# PROBLEM TO WORK ON
For each line below that holds the word "replace", make a copy.

=== DATA EXTRACTS ===

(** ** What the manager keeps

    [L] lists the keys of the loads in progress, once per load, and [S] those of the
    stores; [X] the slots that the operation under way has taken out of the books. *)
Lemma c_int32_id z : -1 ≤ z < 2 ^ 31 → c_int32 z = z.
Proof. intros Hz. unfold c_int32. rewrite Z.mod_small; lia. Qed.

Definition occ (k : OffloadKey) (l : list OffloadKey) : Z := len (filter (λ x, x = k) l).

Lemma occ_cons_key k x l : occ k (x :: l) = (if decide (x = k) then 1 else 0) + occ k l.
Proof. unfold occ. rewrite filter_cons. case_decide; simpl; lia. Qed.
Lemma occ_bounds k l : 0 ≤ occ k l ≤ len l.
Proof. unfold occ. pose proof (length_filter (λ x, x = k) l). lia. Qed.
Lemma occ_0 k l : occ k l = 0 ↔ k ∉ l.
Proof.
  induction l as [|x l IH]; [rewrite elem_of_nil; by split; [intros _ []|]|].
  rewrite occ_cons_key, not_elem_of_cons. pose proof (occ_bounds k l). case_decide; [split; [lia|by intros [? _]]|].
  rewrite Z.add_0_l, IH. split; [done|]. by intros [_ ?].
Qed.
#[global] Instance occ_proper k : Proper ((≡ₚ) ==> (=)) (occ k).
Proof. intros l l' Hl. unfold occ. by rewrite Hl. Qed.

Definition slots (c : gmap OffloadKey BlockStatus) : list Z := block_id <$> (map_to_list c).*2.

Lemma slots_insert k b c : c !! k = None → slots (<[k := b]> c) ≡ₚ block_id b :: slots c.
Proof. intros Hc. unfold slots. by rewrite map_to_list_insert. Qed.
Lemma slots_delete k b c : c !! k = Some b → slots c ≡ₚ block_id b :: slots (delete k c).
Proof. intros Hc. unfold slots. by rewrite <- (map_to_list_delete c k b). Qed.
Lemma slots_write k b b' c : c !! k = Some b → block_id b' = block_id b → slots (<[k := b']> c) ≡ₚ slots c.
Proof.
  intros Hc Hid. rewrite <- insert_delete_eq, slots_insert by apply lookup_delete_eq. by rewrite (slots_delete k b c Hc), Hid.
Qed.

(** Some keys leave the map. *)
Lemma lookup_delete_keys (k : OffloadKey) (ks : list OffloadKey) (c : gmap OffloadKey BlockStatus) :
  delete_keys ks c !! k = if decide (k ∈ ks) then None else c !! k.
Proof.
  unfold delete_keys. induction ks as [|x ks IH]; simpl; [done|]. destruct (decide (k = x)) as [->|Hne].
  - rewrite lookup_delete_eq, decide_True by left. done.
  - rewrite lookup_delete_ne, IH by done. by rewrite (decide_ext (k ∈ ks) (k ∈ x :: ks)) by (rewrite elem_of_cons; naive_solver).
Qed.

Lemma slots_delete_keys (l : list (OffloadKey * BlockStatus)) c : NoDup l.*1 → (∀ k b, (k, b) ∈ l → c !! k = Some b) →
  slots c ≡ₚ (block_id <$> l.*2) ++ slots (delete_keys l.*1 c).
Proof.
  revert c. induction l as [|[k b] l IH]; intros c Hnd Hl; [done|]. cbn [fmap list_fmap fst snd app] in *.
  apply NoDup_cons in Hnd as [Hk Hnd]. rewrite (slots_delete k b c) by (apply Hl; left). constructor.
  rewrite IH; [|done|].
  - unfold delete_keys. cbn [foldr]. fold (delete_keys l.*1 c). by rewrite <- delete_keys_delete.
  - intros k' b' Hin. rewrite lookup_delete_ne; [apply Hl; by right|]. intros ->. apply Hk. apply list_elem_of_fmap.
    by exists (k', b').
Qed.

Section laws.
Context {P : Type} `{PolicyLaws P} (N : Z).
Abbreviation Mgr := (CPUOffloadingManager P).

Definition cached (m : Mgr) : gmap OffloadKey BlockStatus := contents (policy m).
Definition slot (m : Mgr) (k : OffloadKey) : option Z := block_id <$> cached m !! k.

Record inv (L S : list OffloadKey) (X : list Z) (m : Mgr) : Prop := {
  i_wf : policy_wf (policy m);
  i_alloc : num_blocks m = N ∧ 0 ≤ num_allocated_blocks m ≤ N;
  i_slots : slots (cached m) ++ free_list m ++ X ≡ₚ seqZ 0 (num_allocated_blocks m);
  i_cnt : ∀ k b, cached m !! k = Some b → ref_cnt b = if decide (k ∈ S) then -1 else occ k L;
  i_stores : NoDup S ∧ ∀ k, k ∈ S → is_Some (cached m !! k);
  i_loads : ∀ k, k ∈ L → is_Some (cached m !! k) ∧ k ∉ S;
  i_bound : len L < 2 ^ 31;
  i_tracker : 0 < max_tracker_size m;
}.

===
=== DATA EXTRACTS ===

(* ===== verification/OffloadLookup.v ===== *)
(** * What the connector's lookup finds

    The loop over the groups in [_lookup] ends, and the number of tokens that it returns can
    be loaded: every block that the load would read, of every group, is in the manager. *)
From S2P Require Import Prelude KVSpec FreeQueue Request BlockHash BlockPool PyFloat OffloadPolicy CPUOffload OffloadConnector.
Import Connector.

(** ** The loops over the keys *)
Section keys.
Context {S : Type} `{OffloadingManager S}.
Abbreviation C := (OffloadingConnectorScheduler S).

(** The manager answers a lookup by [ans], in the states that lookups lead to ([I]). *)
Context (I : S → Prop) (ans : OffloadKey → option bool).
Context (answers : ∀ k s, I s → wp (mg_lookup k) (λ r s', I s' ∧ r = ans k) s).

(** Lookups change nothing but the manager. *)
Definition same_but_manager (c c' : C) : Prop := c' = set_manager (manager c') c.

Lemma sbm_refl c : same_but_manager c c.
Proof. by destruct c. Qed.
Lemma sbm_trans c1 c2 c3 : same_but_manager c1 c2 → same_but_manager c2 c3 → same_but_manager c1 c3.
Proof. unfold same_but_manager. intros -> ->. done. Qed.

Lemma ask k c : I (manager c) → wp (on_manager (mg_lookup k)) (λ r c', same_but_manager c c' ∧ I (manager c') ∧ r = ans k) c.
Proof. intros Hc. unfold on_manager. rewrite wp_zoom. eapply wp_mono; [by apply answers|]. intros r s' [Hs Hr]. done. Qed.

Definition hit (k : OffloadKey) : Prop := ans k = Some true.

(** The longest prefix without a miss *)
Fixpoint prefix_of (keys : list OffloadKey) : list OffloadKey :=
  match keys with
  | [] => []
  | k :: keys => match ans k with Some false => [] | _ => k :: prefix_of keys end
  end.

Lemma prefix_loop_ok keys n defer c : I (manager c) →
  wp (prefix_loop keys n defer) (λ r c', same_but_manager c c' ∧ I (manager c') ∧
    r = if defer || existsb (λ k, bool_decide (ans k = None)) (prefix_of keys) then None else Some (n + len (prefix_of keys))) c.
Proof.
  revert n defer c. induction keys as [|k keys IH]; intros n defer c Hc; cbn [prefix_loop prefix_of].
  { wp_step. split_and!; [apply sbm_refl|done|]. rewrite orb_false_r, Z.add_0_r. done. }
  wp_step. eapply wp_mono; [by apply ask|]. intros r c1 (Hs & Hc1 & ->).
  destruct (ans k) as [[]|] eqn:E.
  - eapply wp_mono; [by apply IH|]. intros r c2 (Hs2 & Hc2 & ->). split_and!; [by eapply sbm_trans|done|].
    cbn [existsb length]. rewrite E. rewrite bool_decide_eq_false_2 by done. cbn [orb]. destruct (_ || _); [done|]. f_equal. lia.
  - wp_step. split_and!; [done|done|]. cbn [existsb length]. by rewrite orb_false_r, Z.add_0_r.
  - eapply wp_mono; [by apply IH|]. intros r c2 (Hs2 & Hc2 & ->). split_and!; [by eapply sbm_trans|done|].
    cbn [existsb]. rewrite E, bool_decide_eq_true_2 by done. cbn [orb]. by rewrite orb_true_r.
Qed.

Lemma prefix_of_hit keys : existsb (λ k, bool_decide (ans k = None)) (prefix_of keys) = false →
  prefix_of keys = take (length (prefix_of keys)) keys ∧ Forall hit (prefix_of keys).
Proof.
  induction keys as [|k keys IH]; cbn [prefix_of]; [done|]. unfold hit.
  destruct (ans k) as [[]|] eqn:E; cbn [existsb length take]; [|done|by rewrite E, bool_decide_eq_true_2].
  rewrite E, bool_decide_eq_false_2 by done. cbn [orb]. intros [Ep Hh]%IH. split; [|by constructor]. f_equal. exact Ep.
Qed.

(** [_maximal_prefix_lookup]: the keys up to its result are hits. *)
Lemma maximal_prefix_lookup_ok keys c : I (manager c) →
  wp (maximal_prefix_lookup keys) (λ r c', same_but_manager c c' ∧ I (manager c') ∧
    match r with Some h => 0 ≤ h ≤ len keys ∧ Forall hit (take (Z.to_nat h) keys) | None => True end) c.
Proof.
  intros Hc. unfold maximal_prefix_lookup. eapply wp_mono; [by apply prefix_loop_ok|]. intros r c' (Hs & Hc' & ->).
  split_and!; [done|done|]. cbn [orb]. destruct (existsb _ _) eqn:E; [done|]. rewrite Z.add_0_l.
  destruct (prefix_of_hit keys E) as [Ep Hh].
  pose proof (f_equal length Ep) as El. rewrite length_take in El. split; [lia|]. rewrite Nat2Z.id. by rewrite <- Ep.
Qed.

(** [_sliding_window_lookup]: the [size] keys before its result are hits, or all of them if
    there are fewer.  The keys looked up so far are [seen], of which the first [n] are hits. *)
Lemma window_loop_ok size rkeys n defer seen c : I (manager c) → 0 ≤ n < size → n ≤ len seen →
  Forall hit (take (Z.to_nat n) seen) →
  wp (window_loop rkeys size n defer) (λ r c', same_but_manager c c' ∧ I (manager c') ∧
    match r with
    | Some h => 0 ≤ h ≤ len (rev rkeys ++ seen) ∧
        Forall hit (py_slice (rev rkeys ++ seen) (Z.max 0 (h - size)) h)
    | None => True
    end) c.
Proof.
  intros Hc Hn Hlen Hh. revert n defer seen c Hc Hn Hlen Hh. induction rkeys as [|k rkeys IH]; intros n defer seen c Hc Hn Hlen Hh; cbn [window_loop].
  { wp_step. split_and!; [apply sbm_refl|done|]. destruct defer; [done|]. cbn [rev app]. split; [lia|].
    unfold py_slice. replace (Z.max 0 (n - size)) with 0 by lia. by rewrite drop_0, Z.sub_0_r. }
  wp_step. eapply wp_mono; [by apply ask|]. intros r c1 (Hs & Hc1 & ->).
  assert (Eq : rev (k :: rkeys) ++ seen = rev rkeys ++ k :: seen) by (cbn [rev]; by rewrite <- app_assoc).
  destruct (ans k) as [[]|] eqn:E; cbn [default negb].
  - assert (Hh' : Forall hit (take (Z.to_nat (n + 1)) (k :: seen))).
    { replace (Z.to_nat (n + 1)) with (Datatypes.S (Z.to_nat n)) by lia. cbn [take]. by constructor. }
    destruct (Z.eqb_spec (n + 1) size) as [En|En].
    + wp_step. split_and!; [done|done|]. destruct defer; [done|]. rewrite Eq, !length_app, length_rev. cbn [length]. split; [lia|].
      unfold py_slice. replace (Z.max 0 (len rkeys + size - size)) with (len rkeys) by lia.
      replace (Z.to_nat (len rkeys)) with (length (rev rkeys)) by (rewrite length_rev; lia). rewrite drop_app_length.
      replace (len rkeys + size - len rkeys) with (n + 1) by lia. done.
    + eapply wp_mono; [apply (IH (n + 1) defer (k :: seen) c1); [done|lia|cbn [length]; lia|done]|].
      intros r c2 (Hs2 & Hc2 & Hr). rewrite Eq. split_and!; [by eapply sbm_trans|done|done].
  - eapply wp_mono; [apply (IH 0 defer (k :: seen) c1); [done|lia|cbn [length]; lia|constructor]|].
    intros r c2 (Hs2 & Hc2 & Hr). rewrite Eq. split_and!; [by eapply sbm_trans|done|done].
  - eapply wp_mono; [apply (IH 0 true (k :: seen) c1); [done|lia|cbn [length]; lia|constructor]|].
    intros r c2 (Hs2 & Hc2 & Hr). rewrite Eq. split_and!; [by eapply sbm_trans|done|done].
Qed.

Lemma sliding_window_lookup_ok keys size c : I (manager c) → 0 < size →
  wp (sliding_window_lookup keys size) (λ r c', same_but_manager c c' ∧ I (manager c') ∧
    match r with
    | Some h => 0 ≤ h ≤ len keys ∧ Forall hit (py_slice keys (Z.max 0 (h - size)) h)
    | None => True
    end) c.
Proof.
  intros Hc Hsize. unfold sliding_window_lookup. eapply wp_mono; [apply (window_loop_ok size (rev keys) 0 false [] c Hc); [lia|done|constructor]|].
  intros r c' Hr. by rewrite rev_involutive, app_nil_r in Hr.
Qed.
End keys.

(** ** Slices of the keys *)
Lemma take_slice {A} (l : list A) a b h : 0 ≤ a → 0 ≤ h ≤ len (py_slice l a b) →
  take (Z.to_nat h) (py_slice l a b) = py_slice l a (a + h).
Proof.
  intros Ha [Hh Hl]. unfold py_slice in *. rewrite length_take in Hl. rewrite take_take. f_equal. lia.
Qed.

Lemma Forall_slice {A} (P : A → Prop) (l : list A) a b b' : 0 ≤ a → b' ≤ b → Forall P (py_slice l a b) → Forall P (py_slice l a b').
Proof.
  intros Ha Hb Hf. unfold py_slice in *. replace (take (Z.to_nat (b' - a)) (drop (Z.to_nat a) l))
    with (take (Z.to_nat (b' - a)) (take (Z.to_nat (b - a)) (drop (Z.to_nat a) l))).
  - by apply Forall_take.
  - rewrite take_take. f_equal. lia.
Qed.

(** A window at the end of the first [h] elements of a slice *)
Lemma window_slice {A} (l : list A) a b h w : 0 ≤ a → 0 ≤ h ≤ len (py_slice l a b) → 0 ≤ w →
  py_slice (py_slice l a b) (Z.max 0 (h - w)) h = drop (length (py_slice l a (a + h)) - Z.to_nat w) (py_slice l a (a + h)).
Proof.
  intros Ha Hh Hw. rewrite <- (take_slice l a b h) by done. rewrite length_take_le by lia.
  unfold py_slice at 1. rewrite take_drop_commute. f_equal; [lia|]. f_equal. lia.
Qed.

===

# RESULT FOR THIS EXERCISE
    unfold py_slice. replace (Z.max 0 (n - size)) with 0 by lia. by rewrite drop_0, Z.sub_0_r. }
    { replace (Z.to_nat (n + 1)) with (Datatypes.S (Z.to_nat n)) by lia. cbn [take]. by constructor. }
      unfold py_slice. replace (Z.max 0 (len rkeys + size - size)) with (len rkeys) by lia.
      replace (Z.to_nat (len rkeys)) with (length (rev rkeys)) by (rewrite length_rev; lia). rewrite drop_app_length.
      replace (len rkeys + size - len rkeys) with (n + 1) by lia. done.
  intros Ha Hb Hf. unfold py_slice in *. replace (take (Z.to_nat (b' - a)) (drop (Z.to_nat a) l))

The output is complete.